January 23, 2012
Education faculty members receive research grants from university
Two College of Education faculty members were each recently awarded University Small Research Grants, one for identifying misconceptions in math and the other for an international literacy project.
Sherri Martinie and Laurie Curtis, assistant professors in curriculum and instruction, were awarded $2,500 and $2,000 grants respectively.
Martinie’s grant supports her on-going investigative work titled “Battling Decimal Fraction Misconceptions," which involves identifying students’ misconceptions in math then administering intervention strategies. Students, she said, often use logic and other techniques to solve math problems, but the trick is catching when they misapply a technique. “If students do well enough, teachers don’t typically pay close enough attention, and students advance through the system because their misconceptions produce the right answers often enough.”
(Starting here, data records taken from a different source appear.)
(** The loop over the spans of [pre] takes the span away; [suf] does not meet it. *)
Lemma subtract_span_runs pre suf x1 x2 :
  spans_ok (pre ++ suf) → x1 < x2 → (∀ x, covers suf x → ¬ x1 ≤ x < x2) →
  runs (subtract_span (length pre) (pre ++ suf) x1 x2)
    (λ l, spans_ok l ∧ ∀ x, covers l x ↔ covers (pre ++ suf) x ∧ ¬ x1 ≤ x < x2).
Proof.
  revert suf. induction pre as [|[s e] pre IH] using rev_ind; intros suf Hok Hx Hsuf.
  { cbn. apply runs_ret. split; [done|]. intros x. specialize (Hsuf x). tauto. }
  rewrite length_app. cbn [length]. rewrite Nat.add_1_r. cbn [subtract_span]. rewrite lookup_last_of in *.
  rewrite list_lookup_middle by done. cbn [mbind option_bind].
  pose proof (proj1 (spans_ok_app _ _) Hok) as (H1 & H2 & H3).
  pose proof (proj1 (spans_ok_cons _ _) H2) as (H4 & H5 & H6). cbn in H4.
  destruct (Z.leb_spec e x1).
  { apply runs_ret. split; [done|]. intros x. rewrite covers_app, covers_cons. cbn. specialize (Hsuf x).
    assert (covers pre x → x < x1); [|intuition lia]. intros (a & Ha & Hax).
    pose proof (H3 a (s, e) Ha ltac:(by left)) as Hb. unfold before in Hb. cbn in Hb. lia. }
  destruct (Z.leb_spec x2 s).
  { apply IH; [done|done|]. intros x. rewrite covers_cons. cbn. specialize (Hsuf x). intuition lia. }
  rewrite vec_remove_mid. cbn [mbind option_bind].
  set (right := if x2 <? e then [(x2, e)] else []). set (left := if s <? x1 then [(s, x1)] else []).
  assert (E1 : (if x2 <? e then vec_insert (length pre) (x2, e) (pre ++ suf) else Some (pre ++ suf)) =
            Some (pre ++ right ++ suf)).
  { unfold right. destruct (x2 <? e); [apply vec_insert_mid|done]. }
  rewrite E1. cbn [mbind option_bind].
  assert (E2 : (if s <? x1 then vec_insert (length pre) (s, x1) (pre ++ right ++ suf) else Some (pre ++ right ++ suf)) =
            Some (pre ++ left ++ right ++ suf)).
  { unfold left. destruct (s <? x1); [apply vec_insert_mid|done]. }
  rewrite E2. cbn [mbind option_bind]. clear E1 E2.
  assert (Hcov : ∀ x, covers (left ++ right) x ↔ s ≤ x < e ∧ ¬ x1 ≤ x < x2).
  { intros x. rewrite covers_app. unfold left, right. destruct (Z.ltb_spec s x1), (Z.ltb_spec x2 e);
      rewrite ?covers_cons, ?covers_nil; cbn; lia. }
  assert (Hin : ∀ b, b ∈ left ++ right → s ≤ b.1 ∧ b.2 ≤ e).
  { intros b. unfold left, right. destruct (Z.ltb_spec s x1), (Z.ltb_spec x2 e); cbn;
      rewrite ?elem_of_cons, ?elem_of_nil; intros Hb; naive_solver lia. }
  assert (Hlr : spans_ok (left ++ right)).
  { unfold left, right. destruct (Z.ltb_spec s x1), (Z.ltb_spec x2 e); cbn; rewrite ?spans_ok_cons; cbn;
      (split_and?; try apply spans_ok_nil; try lia; try (by intros b ?%elem_of_nil)).
    intros b ->%list_elem_of_singleton. unfold before. cbn. lia. }
  rewrite (app_assoc left). clearbody left right. revert Hcov Hin Hlr. generalize (left ++ right) as mid.
  intros mid Hcov Hin Hlr. eapply runs_weaken; [apply IH|].
  - apply spans_ok_app. split_and!; [done| |].
    + apply spans_ok_app. split_and!; [done|done|]. intros a b Ha Hb. pose proof (H6 b Hb) as Hbe.
      unfold before in *. cbn in *. pose proof (Hin a Ha). lia.
    + intros a b Ha [Hb|Hb]%elem_of_app; [|apply H3; [done|by right]].
      pose proof (H3 a (s, e) Ha ltac:(by left)) as Hae. unfold before in *. cbn in *. pose proof (Hin b Hb). lia.
  - done.
  - intros x. rewrite covers_app, Hcov. specialize (Hsuf x). tauto.
  - intros l [K1 K2]. split; [done|]. intros x. rewrite K2, !covers_app, covers_cons, Hcov. cbn. tauto.
Qed.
Martinie will use the grant funds to launch a pilot study in two Kansas classrooms. “It has to be small enough for us to have access to the school and deliver instruction,” she said. “Any data we collect will be beneficial.”
In contrast, Curtis’ project focuses on providing professional development opportunities in shared and guided reading for teachers in Grenada. She first provided this instruction in fall 2010, which came on the heels of Grenada’s teachers being trained as reading specialists after completing a USAID Caribbean Centre of Excellence in Teacher Training project. After returning to Grenada in fall 2011, she realized the annual fall trips indicated the need for more frequent instruction.
“While the teachers had certainly made progress, it became obvious that they would benefit from successive instruction,” Curtis said. “I will return in the spring to observe teacher practice and provide them with information on practical literacy assessments that will help focus instruction for their students. We will also determine what other professional development is needed and what resources and support I can provide. Most importantly, I will help facilitate an exchange between Reading Specialists in Kansas, K-State students and literacy teachers in Grenada to form a partnership where teachers can share ideas about best practices in literacy instruction.”
Curtis has been an assistant professor of curriculum and instruction since 2008 and teaches undergraduate and graduate literacy courses.
Martinie has taught elementary, secondary and high school math throughout her career and joined the faculty in August.